FIRST PERSON - Alex Magno - The Philippine Star

GENERAL SANTOS CITY— It did seem the hills on the eastern side of Saranggani Bay were afire Tuesday evening. The locals thought so too.

Moments later, we realized what was going on. Just as the sun was setting westward on a cloudless sky, the full moon was rising from the east. As the moon moved up from the horizon, with a bright red-orange tinge, it did seem wildfire had broken out on the ridge of Saranggani hills across the placid bay.

It was such a splendid sight, right smack in the middle of the city’s tuna festival. The next day, we went back to wait for the sun to set and the moon to rise right across from it. But there were clouds Wednesday evening and the spectacle did not recur.

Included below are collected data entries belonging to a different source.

Lemma ModifyBalance_run a add change db :
  accounts_ok db -> is_u64 change ->
  let n := changed add (balance db a) change in
  ModifyBalance a add change db =
    if bool_decide (0 <= n < 2 ^ 64)
    then (db_set db (PrefixBalanceKey a) (be_PutUint64 n), Ok n)
    else (db, Err (Wrapf ErrInvalidBalance "modify bal")).
Proof.
  intros Hok Hc n. unfold ModifyBalance. rewrite (bind_run _ _ _ _ _ (GetBalance_run _ _ Hok)).
  rewrite safe_change by (done || apply amount_at_range). fold n.
  case_bool_decide as Hn; simpl; [|done].
  rewrite u64_small by done. unfold bind, SetBalance. by rewrite Put_run.
Qed.
Lemma ModifyStakeBalance_run a add change db :
  accounts_ok db -> is_u64 change ->
  let n := changed add (stake_balance db a) change in
  ModifyStakeBalance a add change db =
    if bool_decide (0 <= n < 2 ^ 64)
    then (db_set db (PrefixStakeKey a) (be_PutUint64 n), Ok n)
    else (db, Err (Wrapf ErrInvalidBalance "lockerr bal")).
Proof.
  intros Hok Hc n. unfold ModifyStakeBalance.
  rewrite (bind_run _ _ _ _ _ (GetStakeBalance_run _ _ Hok)).
  rewrite safe_change by (done || apply amount_at_range). fold n.
  case_bool_decide as Hn; simpl; [|done].
  rewrite u64_small by done. unfold bind, SetStakeBalance. by rewrite Put_run.
Qed.

Lemma balance_set a n db a' :
  is_u64 n -> balance (db_set db (PrefixBalanceKey a) (be_PutUint64 n)) a' =
    if decide (a = a') then n else balance db a'.
Proof.
  intros Hn. unfold balance. rewrite amount_at_set by done.
  destruct (decide (a = a')) as [->|Hne]; [by rewrite decide_True|].
  rewrite decide_False; [done|]. by intros ?%(inj PrefixBalanceKey).
Qed.
Lemma stake_balance_set a n db a' :
  is_u64 n -> stake_balance (db_set db (PrefixStakeKey a) (be_PutUint64 n)) a' =
    if decide (a = a') then n else stake_balance db a'.
Proof.
  intros Hn. unfold stake_balance. rewrite amount_at_set by done.
  destruct (decide (a = a')) as [->|Hne]; [by rewrite decide_True|].
  rewrite decide_False; [done|]. by intros ?%(inj PrefixStakeKey).
Qed.
Lemma stake_balance_frame a v db a' :
  stake_balance (db_set db (PrefixBalanceKey a) v) a' = stake_balance db a'.
Proof. unfold stake_balance. by rewrite amount_at_frame_set. Qed.
Lemma balance_frame_stake a v db a' :
  balance (db_set db (PrefixStakeKey a) v) a' = balance db a'.
Proof. unfold balance. by rewrite amount_at_frame_set. Qed.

This was, it turns out, a rare conjuncture. We were happy to have witnessed it when it happened.  

The other spectacle was the city itself. It was blossoming rapidly, a boomtown riding the crest of tuna exports.

I frequented Gensan from 2001 to 2010, checking on development projects. Even then, the pace of things quickened by the day. I did not, however, expect the city it has become today: a nexus of trade, a food basket, a community of bold entrepreneurs moving investments to as far as Papua, New Guinea.

This is no longer the frontier town it was just a short while ago. It is now a melting pot of migrants willing to work hard and win big. Everyone I met the past few days traced their roots elsewhere: from Pampanga and the Ilocos provinces, from Iloilo and Cebu.

Some comparison might be drawn between Gensan and Shenzen. Both are thriving cities goaded into being by the foresight of political leaders.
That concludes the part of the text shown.